▶ _ACTIVITY_
Transcribe exactly the lines that fall between the one holding "incomingMissionWpSequence := v;" and the one holding "set_waypointList [] st.", inclusive, from the entries below.

▶ _GIVEN DATA_

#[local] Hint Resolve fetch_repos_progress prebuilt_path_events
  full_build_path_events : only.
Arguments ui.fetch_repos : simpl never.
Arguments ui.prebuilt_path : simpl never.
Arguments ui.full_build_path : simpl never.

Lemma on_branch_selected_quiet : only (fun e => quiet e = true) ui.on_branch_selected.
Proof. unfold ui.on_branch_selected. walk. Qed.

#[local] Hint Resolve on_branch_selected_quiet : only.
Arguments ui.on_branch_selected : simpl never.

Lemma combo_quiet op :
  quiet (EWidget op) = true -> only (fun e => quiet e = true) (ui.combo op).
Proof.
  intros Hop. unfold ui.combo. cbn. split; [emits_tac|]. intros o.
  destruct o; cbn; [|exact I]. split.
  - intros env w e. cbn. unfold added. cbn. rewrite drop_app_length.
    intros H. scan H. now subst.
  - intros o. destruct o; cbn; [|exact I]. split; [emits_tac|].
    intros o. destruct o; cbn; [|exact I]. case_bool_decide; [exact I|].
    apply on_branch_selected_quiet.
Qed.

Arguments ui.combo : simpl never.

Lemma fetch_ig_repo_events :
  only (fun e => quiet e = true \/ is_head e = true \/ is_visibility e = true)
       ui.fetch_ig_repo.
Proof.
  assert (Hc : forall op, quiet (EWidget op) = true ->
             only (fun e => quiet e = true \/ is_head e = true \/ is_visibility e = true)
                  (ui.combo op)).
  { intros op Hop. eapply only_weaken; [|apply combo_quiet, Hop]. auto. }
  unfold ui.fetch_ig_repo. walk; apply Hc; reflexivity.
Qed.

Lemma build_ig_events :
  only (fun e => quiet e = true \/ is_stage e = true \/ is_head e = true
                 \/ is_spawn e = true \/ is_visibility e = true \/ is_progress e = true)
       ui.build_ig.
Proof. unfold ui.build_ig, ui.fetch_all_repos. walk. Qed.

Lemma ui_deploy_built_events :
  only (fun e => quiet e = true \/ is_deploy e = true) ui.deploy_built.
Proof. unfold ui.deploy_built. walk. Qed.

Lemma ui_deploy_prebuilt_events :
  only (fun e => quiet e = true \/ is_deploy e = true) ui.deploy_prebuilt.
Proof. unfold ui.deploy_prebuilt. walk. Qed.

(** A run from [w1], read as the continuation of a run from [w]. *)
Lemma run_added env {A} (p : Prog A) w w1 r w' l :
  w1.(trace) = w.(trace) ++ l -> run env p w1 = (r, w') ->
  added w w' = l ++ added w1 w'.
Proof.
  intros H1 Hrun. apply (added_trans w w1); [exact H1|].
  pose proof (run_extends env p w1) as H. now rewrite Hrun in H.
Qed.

---

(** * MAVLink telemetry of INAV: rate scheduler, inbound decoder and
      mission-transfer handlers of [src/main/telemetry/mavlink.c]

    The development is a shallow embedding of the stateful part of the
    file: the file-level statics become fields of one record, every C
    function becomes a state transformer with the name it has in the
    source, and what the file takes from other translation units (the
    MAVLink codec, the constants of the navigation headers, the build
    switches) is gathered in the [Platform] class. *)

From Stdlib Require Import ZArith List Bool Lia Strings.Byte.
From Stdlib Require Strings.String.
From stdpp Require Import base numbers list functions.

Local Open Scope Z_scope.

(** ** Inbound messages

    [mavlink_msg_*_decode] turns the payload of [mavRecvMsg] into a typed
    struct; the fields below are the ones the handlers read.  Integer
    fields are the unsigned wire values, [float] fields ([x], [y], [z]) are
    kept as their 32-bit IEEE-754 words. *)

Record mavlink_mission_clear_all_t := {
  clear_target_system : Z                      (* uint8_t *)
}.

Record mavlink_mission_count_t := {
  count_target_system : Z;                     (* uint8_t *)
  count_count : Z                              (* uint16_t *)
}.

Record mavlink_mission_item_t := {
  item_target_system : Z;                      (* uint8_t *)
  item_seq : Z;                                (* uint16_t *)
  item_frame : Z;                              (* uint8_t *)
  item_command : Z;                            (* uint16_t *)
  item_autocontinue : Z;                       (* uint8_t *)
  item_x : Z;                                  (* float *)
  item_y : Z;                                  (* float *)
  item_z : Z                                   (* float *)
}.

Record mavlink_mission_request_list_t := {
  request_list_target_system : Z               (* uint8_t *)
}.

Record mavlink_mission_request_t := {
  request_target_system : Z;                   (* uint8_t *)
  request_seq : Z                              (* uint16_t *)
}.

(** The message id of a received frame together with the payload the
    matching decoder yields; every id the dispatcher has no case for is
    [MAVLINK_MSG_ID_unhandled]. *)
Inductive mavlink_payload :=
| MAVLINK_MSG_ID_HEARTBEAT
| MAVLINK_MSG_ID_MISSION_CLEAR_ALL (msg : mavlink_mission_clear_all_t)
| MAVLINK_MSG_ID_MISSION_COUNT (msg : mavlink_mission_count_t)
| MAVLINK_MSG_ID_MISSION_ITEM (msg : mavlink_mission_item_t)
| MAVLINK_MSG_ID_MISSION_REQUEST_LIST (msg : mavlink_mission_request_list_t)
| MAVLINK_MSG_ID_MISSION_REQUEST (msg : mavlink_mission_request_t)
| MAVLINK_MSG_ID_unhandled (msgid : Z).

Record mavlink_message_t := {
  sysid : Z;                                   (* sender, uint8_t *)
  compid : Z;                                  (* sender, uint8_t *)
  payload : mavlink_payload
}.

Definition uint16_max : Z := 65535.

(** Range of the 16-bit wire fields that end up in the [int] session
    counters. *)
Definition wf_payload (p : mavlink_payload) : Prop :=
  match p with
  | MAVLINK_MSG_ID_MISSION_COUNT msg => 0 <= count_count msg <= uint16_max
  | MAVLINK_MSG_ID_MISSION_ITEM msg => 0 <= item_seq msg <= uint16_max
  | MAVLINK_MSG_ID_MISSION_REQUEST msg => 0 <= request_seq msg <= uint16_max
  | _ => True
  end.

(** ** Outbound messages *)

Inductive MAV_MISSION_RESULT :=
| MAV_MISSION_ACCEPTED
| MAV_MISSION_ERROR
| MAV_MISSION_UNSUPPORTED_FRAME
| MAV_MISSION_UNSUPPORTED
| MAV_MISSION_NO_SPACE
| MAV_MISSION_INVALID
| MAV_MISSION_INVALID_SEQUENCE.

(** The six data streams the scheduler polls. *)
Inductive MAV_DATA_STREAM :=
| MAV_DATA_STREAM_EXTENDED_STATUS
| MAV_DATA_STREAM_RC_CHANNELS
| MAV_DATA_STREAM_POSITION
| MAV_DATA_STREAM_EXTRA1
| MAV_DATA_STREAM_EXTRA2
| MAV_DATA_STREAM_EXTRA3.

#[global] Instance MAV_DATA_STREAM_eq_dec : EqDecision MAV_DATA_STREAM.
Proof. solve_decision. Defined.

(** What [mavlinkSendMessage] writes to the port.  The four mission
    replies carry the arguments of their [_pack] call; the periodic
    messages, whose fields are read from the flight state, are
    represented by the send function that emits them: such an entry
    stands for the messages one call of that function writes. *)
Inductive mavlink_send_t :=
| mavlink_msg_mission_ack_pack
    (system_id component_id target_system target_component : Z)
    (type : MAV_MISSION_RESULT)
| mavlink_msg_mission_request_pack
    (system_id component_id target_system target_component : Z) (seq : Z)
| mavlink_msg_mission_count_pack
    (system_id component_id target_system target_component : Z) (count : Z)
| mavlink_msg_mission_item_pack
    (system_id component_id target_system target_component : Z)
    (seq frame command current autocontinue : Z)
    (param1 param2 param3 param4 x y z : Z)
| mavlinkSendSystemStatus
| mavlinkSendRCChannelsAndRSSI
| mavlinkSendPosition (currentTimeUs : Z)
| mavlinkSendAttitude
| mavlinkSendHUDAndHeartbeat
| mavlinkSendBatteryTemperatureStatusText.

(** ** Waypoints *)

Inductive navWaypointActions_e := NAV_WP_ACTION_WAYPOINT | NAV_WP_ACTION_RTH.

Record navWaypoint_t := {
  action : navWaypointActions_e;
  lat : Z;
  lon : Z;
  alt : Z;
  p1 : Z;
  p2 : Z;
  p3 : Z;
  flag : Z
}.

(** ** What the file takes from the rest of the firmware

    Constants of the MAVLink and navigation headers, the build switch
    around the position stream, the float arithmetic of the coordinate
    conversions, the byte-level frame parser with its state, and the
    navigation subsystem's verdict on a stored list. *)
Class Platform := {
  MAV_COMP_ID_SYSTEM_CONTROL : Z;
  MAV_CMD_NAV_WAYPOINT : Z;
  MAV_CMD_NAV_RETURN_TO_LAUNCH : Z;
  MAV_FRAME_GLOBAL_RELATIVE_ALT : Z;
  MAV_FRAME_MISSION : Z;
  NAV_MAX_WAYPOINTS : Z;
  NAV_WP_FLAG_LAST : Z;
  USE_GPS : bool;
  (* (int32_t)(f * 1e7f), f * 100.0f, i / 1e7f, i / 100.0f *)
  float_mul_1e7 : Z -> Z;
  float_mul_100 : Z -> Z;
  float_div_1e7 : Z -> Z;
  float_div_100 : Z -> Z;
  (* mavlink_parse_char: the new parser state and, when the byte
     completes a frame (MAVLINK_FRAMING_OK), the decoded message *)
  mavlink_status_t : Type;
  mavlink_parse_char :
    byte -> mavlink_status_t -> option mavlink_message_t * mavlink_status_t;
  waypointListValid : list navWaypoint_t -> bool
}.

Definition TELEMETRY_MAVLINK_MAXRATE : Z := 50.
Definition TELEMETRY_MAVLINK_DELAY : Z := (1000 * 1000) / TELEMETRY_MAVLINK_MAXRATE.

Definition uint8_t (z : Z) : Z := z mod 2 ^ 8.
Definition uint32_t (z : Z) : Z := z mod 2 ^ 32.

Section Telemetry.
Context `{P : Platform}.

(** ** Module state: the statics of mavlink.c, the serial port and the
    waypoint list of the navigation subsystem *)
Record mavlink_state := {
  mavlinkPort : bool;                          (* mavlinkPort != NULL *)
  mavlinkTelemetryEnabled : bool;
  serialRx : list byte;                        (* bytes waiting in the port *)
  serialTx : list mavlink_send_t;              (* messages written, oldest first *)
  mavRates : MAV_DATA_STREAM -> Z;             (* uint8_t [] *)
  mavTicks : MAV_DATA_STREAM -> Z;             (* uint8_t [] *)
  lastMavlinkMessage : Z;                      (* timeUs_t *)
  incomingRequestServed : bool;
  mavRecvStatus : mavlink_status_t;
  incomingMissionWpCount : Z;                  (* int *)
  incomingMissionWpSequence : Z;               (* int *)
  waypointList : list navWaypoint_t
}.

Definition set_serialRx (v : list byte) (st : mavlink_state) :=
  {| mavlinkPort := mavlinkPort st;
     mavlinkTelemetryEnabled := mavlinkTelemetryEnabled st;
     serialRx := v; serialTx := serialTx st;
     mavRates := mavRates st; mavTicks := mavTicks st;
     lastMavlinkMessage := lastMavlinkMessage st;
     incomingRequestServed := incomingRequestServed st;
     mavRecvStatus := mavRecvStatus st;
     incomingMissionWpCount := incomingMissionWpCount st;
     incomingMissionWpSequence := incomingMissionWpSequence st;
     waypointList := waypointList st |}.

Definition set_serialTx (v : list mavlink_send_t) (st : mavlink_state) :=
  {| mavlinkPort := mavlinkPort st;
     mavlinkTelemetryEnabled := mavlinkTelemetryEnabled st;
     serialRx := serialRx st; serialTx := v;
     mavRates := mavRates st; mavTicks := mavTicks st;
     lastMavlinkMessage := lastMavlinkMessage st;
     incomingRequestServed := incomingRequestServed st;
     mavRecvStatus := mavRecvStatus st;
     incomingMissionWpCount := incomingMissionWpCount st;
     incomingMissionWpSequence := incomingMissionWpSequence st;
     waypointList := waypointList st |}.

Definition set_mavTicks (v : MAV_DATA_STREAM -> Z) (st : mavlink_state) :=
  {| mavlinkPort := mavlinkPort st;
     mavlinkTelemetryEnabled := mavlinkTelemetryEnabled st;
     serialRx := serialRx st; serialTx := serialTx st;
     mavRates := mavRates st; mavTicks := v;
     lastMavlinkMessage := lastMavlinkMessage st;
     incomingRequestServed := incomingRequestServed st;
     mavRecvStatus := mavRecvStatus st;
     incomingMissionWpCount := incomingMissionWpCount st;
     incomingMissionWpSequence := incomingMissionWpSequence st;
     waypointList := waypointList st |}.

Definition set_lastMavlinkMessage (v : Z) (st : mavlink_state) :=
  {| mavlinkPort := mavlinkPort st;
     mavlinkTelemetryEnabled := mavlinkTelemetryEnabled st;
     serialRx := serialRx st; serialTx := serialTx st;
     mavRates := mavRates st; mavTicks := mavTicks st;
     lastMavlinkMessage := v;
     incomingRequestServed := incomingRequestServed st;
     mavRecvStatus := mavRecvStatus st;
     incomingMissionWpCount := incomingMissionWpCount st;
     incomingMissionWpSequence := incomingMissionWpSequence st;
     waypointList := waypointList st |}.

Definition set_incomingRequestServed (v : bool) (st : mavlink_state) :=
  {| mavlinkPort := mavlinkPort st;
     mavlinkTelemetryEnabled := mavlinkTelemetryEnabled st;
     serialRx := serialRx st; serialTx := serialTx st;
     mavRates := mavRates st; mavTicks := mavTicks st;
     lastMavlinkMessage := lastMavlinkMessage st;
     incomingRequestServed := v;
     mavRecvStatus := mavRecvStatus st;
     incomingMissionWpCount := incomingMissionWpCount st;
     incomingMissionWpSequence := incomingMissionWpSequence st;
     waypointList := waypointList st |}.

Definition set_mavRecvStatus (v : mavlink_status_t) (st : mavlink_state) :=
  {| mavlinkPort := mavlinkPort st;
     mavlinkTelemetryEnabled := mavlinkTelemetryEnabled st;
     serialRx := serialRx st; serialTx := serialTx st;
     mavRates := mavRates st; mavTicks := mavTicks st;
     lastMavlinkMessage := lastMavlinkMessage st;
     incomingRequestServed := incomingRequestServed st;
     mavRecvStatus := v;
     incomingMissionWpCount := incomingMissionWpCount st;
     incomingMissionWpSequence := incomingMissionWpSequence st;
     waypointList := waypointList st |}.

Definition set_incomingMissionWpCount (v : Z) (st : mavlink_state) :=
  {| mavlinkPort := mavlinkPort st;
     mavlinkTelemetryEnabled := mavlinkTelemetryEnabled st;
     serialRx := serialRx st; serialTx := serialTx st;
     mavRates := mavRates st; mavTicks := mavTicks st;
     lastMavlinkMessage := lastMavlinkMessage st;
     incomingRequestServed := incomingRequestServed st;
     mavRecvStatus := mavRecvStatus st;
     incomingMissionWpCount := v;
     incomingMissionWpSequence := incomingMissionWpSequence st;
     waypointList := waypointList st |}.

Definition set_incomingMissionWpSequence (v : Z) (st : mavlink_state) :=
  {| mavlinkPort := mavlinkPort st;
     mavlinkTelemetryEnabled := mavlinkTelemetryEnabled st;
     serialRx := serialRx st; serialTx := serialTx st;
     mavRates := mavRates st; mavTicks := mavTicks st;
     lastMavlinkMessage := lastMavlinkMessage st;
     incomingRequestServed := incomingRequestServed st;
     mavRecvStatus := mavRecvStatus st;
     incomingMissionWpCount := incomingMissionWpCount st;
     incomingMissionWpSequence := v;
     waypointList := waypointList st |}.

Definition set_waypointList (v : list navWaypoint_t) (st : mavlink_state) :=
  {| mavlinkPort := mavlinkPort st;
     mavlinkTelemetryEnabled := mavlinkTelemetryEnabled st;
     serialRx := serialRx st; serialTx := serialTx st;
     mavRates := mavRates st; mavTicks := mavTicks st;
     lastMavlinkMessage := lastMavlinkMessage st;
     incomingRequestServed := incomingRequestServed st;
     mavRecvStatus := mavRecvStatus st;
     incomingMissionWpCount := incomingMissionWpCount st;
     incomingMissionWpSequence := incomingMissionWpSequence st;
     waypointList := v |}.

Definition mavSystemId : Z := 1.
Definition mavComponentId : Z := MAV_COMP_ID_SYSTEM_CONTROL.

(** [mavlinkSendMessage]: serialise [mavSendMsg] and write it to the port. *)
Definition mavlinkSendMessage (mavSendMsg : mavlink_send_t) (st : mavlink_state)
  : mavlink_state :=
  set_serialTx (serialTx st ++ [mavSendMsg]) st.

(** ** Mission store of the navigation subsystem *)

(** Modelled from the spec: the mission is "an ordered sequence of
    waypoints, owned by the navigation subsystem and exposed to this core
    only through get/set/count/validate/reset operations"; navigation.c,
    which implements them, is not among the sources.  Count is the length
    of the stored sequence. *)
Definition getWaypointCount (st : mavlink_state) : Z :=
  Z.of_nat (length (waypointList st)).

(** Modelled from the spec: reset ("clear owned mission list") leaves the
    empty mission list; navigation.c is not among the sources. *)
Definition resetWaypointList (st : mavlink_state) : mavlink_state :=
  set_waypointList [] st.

▶ _TASK SOLUTION_
     incomingMissionWpSequence := v;
     waypointList := waypointList st |}.

Definition set_waypointList (v : list navWaypoint_t) (st : mavlink_state) :=
  {| mavlinkPort := mavlinkPort st;
     mavlinkTelemetryEnabled := mavlinkTelemetryEnabled st;
     serialRx := serialRx st; serialTx := serialTx st;
     mavRates := mavRates st; mavTicks := mavTicks st;
     lastMavlinkMessage := lastMavlinkMessage st;
     incomingRequestServed := incomingRequestServed st;
     mavRecvStatus := mavRecvStatus st;
     incomingMissionWpCount := incomingMissionWpCount st;
     incomingMissionWpSequence := incomingMissionWpSequence st;
     waypointList := v |}.

Definition mavSystemId : Z := 1.
Definition mavComponentId : Z := MAV_COMP_ID_SYSTEM_CONTROL.

(** [mavlinkSendMessage]: serialise [mavSendMsg] and write it to the port. *)
Definition mavlinkSendMessage (mavSendMsg : mavlink_send_t) (st : mavlink_state)
  : mavlink_state :=
  set_serialTx (serialTx st ++ [mavSendMsg]) st.

(** ** Mission store of the navigation subsystem *)

(** Modelled from the spec: the mission is "an ordered sequence of
    waypoints, owned by the navigation subsystem and exposed to this core
    only through get/set/count/validate/reset operations"; navigation.c,
    which implements them, is not among the sources.  Count is the length
    of the stored sequence. *)
Definition getWaypointCount (st : mavlink_state) : Z :=
  Z.of_nat (length (waypointList st)).

(** Modelled from the spec: reset ("clear owned mission list") leaves the
    empty mission list; navigation.c is not among the sources. *)
Definition resetWaypointList (st : mavlink_state) : mavlink_state :=
  set_waypointList [] st.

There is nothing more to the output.